Except that mmap-via-int80, shmat-via-int80, etc should still work (if
I understand what qemu needs correctly), as would the prctl.

>
>> >>
>> >> TODO:
>> >> - port to non-x86;
>> >>
>> >> Not-yet-signed-off-by: Kirill A. Shutemov <kirill.shutemov@xxxxxxxxxxxxxxx>
>> >> Cc: linux-api@xxxxxxxxxxxxxxx
>> >
>> > This seems to nicely address the same problem on arm64, which has
>> > run into the same issue due to the various page table formats
>> > that can currently be chosen at compile time.
>>
>> On further reflection, I think this has very little to do with paging
>> formats except insofar as paging formats make us notice the problem.
>> The issue is that user code wants to be able to assume an upper limit
>> on an address, and it gets an upper limit right now that depends on
>> architecture due to paging formats. But someone really might want to
>> write a *portable* 64-bit program that allocates memory with the high
>> 16 bits clear. So let's add such a mechanism directly.
>>
>> As a thought experiment, what if x86_64 simply never allocated "high"

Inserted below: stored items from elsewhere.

(** Lines 509-515, for a positive number of elements. *)
Lemma sized_digits (all : list Z) (len : Z) :
  0 < len → Forall (is_digit base) all →
  let digits :=
    if Z.of_nat (length all) >=? len then slice_from (- len) all
    else replicate (Z.to_nat (len - Z.of_nat (length all))) 0 ++ all in
  length digits = Z.to_nat len
  ∧ Forall (is_digit base) digits
  ∧ digits_value base digits = digits_value base all mod base ^ len
  ∧ (len ≤ Z.of_nat (length all) →
     digits = drop (length all - Z.to_nat len) all)
  ∧ (Z.of_nat (length all) < len →
     digits = replicate (Z.to_nat len - length all) 0 ++ all).
Proof.
  intros Hlen Hall. simpl.
  destruct (Z.geb_spec (Z.of_nat (length all)) len) as [Hge|Hlt].
  - assert (Hslice : slice_from (- len) all
                     = drop (length all - Z.to_nat len) all).
    { unfold slice_from. destruct (Z.ltb_spec (- len) 0); [|lia].
      f_equal. lia. }
    rewrite Hslice. split_and!.
    + rewrite length_drop. lia.
    + by apply Forall_drop.
    + replace (digits_value base all)
        with (digits_value base (take (length all - Z.to_nat len) all
                                 ++ drop (length all - Z.to_nat len) all))
        by (by rewrite take_drop).
      rewrite digits_value_app.
      assert (Hl : Z.of_nat (length (drop (length all - Z.to_nat len) all))
                   = len) by (rewrite length_drop; lia).
      rewrite Hl, Z.add_comm, Z.mod_add by lia.
      symmetry. apply Z.mod_small.
      pose proof (digits_value_bound
                    (drop (length all - Z.to_nat len) all)
                    (Forall_drop _ _ _ Hall)) as Hbound.
      by rewrite Hl in Hbound.
    + done.
    + lia.
  - split_and!.
    + rewrite length_app, length_replicate. lia.
    + apply Forall_app. split; [|done].
      apply Forall_replicate. unfold is_digit. lia.
    + rewrite digits_value_zeros. symmetry. apply Z.mod_small.
      pose proof (digits_value_bound all Hall) as Hbound.
      assert (base ^ Z.of_nat (length all) ≤ base ^ len)
        by (apply Z.pow_le_mono_r; lia).
      lia.
    + lia.
    + intros _. do 2 f_equal. lia.
Qed.
End Digits.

>> (above 2^47-1) addresses unless a new mmap-with-explicit-limit syscall
>> were used? Old glibc would continue working. Old VMs would work.
>> New programs that want to use ginormous mappings would have to use the
>> new syscall. This would be totally stateless and would have no issues
>> with CRIU.
>
> Except, we need more than mmap as I mentioned.
>
> And what about stack? I'm not sure that everybody would be happy with
> stack in the middle of address space.

I would, personally. I think that, for very large address spaces, we
should allocate a large block of stack and get rid of the "stack grows
down forever" legacy idea. Then we would never need to worry about
the stack eventually hitting some other allocation. And 2^57 bytes is
hilariously large for a default stack.